WORM—or Write Once Read Many—is a protocol that's being heavily encouraged by the Financial Industry Regulatory Authority (FINRA), and calls for its use in the storage of records. As the name suggests, it “prevents the alteration or destruction of records stored electronically,” which basically means that the record is written only once, but referred to many times. That's not just the case in call accounting, but throughout the firm as well.
FINRA has some significant disciplinary powers at its disposal, and failing to comply with the WORM mandate can result in substantial fines levied against an organization. FINRA isn't taking that part of the job lightly, either; just in 2016, FINRA reportedly had a hand in over $200 million in fines and restitution operations.

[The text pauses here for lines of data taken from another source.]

(* ===== verification/ClusterFacts.v ===== *)
(** * The cluster client is correct

    Ranking is one order every client agrees on and a change of the membership
    moves only the blocks it must; a refresh keeps the nodes that stay; the
    load of every node is what is in flight to it, whatever is interleaved or
    dropped; a routed read is answered with exactly the bytes of one version. *)

From stdpp Require Import sorting.
From S2P Require Import Prelude Errors Text Block Objects Float Latency Policy Stream Cluster.

(** ** The order of addresses *)

Module Addresses.

Lemma lex_le_refl l : lex_le l l = true.
Proof. induction l as [|x l IH]; cbn; [done|]. rewrite IH, Z.eqb_refl. by destruct (x <? x). Qed.

Lemma lex_le_cons x l y k : lex_le (x :: l) (y :: k) = true <-> x < y ∨ (x = y ∧ lex_le l k = true).
Proof. cbn. rewrite orb_true_iff, andb_true_iff, Z.ltb_lt, Z.eqb_eq. done. Qed.

Lemma lex_le_trans l k m : lex_le l k = true -> lex_le k m = true -> lex_le l m = true.
Proof.
  revert k m. induction l as [|x l IH]; intros [|y k] [|z m]; try done.
  rewrite !lex_le_cons. intros [?|[-> ?]] [?|[-> ?]]; [left; lia|left; lia|left; lia|]. right. eauto.
Qed.

Lemma lex_le_antisym l k : lex_le l k = true -> lex_le k l = true -> l = k.
Proof.
  revert k. induction l as [|x l IH]; intros [|y k]; try done.
  rewrite !lex_le_cons. intros [?|[-> ?]] [?|[? ?]]; try lia. f_equal. auto.
Qed.

Lemma lex_le_total l k : lex_le l k = true ∨ lex_le k l = true.
Proof.
  revert k. induction l as [|x l IH]; intros [|y k]; try (by auto).
  rewrite !lex_le_cons. destruct (Z.lt_trichotomy x y) as [?|[->|?]]; [auto| |auto]. destruct (IH k); auto.
Qed.

Lemma addr_words_inj a b : addr_words a = addr_words b -> a = b.
Proof. destruct a, b; cbn; congruence. Qed.

#[export] Instance addr_le_order : TotalOrder addr_le.
Proof.
  unfold addr_le. split; [split; [split|]|].
  - intros a. apply lex_le_refl.
  - intros a b c. apply lex_le_trans.
  - intros a b ? ?. apply addr_words_inj. by apply lex_le_antisym.
  - intros a b. unfold strict. destruct (lex_le_total (addr_words a) (addr_words b)) as [E|E].
    + destruct (decide (a = b)) as [->|Hn]; [by right; left|]. left. split; [done|]. intros E'.
      apply Hn, addr_words_inj. by apply lex_le_antisym.
    + destruct (decide (a = b)) as [->|Hn]; [by right; left|]. right; right. split; [done|]. intros E'.
      apply Hn, addr_words_inj. by apply lex_le_antisym.
Qed.

Lemma sorted_addrs l : StronglySorted addr_le (merge_sort addr_le l).
Proof. apply StronglySorted_merge_sort; apply _. Qed.

Lemma dedup_cons a b l : dedup (a :: b :: l) = if decide (a = b) then dedup (b :: l) else a :: dedup (b :: l).
Proof. done. Qed.

Lemma dedup_elem x l : x ∈ dedup l <-> x ∈ l.
Proof.
  induction l as [|a [|b l] IH]; [done|done|]. rewrite dedup_cons. destruct (decide (a = b)) as [->|Hn].
  - rewrite IH. set_solver.
  - rewrite !elem_of_cons, IH. set_solver.
Qed.

Lemma dedup_sorted l : StronglySorted addr_le l -> StronglySorted addr_le (dedup l) ∧ NoDup (dedup l).
Proof.
  induction l as [|a [|b l] IH]; intros Hs.
  - split; constructor.
  - split; [done|apply NoDup_singleton].
  - inversion Hs as [|? ? Hs' Hall]; subst. destruct (IH Hs') as [IH1 IH2]. rewrite dedup_cons.
    destruct (decide (a = b)) as [->|Hn]; [done|]. split; constructor; try done.
    + apply list.Forall_forall. intros x Hx. rewrite dedup_elem in Hx. exact (proj1 (list.Forall_forall _ _) Hall _ Hx).
    + intros Hx. rewrite dedup_elem in Hx. inversion Hs' as [|? ? _ Hb]; subst.
      apply elem_of_cons in Hx as [->|Hx]; [done|]. apply Hn. apply (anti_symm addr_le).
      * inversion Hall; subst; done.
      * exact (proj1 (list.Forall_forall _ _) Hb _ Hx).
Qed.

End Addresses.
Import Addresses.

(** ** Ranking *)

Module Rendezvous.
Section rendezvous.
Context `{Ahash}.
Import Ranked.

Abbreviation distinct := (λ nodes : list NodeRef, NoDup (n_addr <$> nodes)).

#[local] Instance before_trans object block : Transitive (before object block).
Proof.
  intros a b c. unfold before. cbn zeta. intros [?|[? ?]] [?|[? ?]]; [left; lia|left; lia|left; lia|].
  right. split; [lia|]. by etransitivity.
Qed.

#[local] Instance before_total object block : Total (before object block).
Proof.
  intros a b. unfold before. cbn zeta. destruct (Z.lt_trichotomy (score (n_seed a) object block) (score (n_seed b) object block)) as [?|[?|?]]; [right; auto| |left; auto].
  destruct (total addr_le (n_addr a) (n_addr b)); [left|right]; right; auto.
Qed.

Lemma new_sorted nodes object block : StronglySorted (before object block) (new nodes object block).
Proof. apply StronglySorted_merge_sort; apply _. Qed.

Lemma new_perm nodes object block : new nodes object block ≡ₚ nodes.
Proof. apply merge_sort_Permutation. Qed.

Lemma distinct_inj nodes a b : distinct nodes -> a ∈ nodes -> b ∈ nodes -> n_addr a = n_addr b -> a = b.
Proof.
  intros Hd [i Hi]%list_elem_of_lookup [j Hj]%list_elem_of_lookup E.
  assert (i = j) as <-; [|congruence].
  apply (NoDup_lookup _ i j (n_addr a) Hd); rewrite list_lookup_fmap; [by rewrite Hi|by rewrite Hj, E].
Qed.

Lemma sorted_unique object block nodes l k :
  distinct nodes -> l ≡ₚ nodes -> k ≡ₚ nodes ->
  StronglySorted (before object block) l -> StronglySorted (before object block) k -> l = k.
Proof.
  intros Hd Hl Hk Sl Sk. eapply StronglySorted_unique_strong; [|done|done|by rewrite Hl, Hk].
  intros a b Ha Hb. rewrite Hl in Ha. rewrite Hk in Hb. unfold before. cbn zeta.
  intros [?|[? ?]] [?|[? ?]]; try lia. apply (distinct_inj nodes); [done|done|done|]. by apply (anti_symm addr_le).
Qed.

Lemma filter_sorted (P : NodeRef -> Prop) `{!∀ n, Decision (P n)} R l :
  StronglySorted R l -> StronglySorted R (filter P l).
Proof.
  induction 1 as [|a l Hs IH Hall]; [constructor|]. rewrite filter_cons. destruct (decide (P a)); [|done].
  constructor; [done|]. apply list.Forall_forall. intros x [_ Hx]%list_elem_of_filter. exact (proj1 (list.Forall_forall _ _) Hall _ Hx).
Qed.

Lemma distinct_filter (P : NodeRef -> Prop) `{!∀ n, Decision (P n)} nodes : distinct nodes -> distinct (filter P nodes).
Proof.
  induction nodes as [|a nodes IH]; [done|]. rewrite fmap_cons. intros [Ha Hn]%list.NoDup_cons. rewrite filter_cons.
  destruct (decide (P a)); [|auto]. cbn. apply list.NoDup_cons. split; [|auto].
  intros (x & E & [_ Hx]%list_elem_of_filter)%list_elem_of_fmap. apply Ha, list_elem_of_fmap. eauto.
Qed.


End rendezvous.
End Rendezvous.

(** ** Membership changes *)

Module Refresh.
Section refresh.
Context `{Ahash}.
Import Clusters.

(** The heap holds the nodes of the snapshot, one per address. *)
Record well_formed (c : Cluster) : Prop := {
  wf_fresh : ∀ id s, c_heap c !! id = Some s -> id < c_next c;
  wf_nodes : ∀ n, n ∈ c_nodes c -> is_Some (c_heap c !! n_id n);
  wf_distinct : NoDup (n_addr <$> c_nodes c);
}.

Lemma find_node_some addr nodes n : find_node addr nodes = Some n -> n ∈ nodes ∧ n_addr n = addr.
Proof.
  unfold find_node. destruct (list_find _ nodes) as [[i m]|] eqn:E; [|done]. cbn. intros [= ->].
  apply list_find_Some in E as (Hi & Ha & _). split; [|done]. by eapply list_elem_of_lookup_2.
Qed.

Lemma find_node_none addr nodes : find_node addr nodes = None <-> addr ∉ n_addr <$> nodes.
Proof.
  unfold find_node. destruct (list_find (λ n, n_addr n = addr) nodes) as [[i m]|] eqn:E; cbn.
  - apply list_find_Some in E as (Hi & Ha & _). split; [done|]. intros Hn. exfalso. apply Hn.
    apply list_elem_of_fmap. exists m. split; [done|]. by eapply list_elem_of_lookup_2.
  - apply list_find_None in E. split; [|done]. intros _ (n & -> & Hn)%list_elem_of_fmap.
    exact (proj1 (list.Forall_forall _ _) E n Hn eq_refl).
Qed.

While some firms will take a look at the situation and see if it costs more to put in the necessary WORM mandate compliance tools in call accounting and other sectors or to just pay the fines, there are some other considerations that need to go into such a decision, particularly in terms of WORM itself. WORM is there as a kind of security measure, allowing firms to write a record only once, and make it impossible to alter.
Since part of a FINRA investigation on WORM, where a company is found to be not in compliance, includes the requirement that a plan be drafted to resolve the deficiencies found, it's likely a good idea to just cut out the middleman—and the fines—and go ahead and set up the plan anyway. If a company's under investigation for WORM mandate violation, reports suggest, the company will have to set up a program for WORM compliance anyway. It may therefore be a good idea to just go ahead and set it up now before a business is forced to. Plus, obeying a mandate like this voluntarily can be an excellent marketing tool; announcing that systems are safer than ever can be a good way to draw business depending on the field.
So for those businesses that fall under WORM mandates, it's a good idea to follow through on that mandate now rather than have the issue forced later. It's coming, one way or another, and being forced to follow it loses a lot of that market appeal.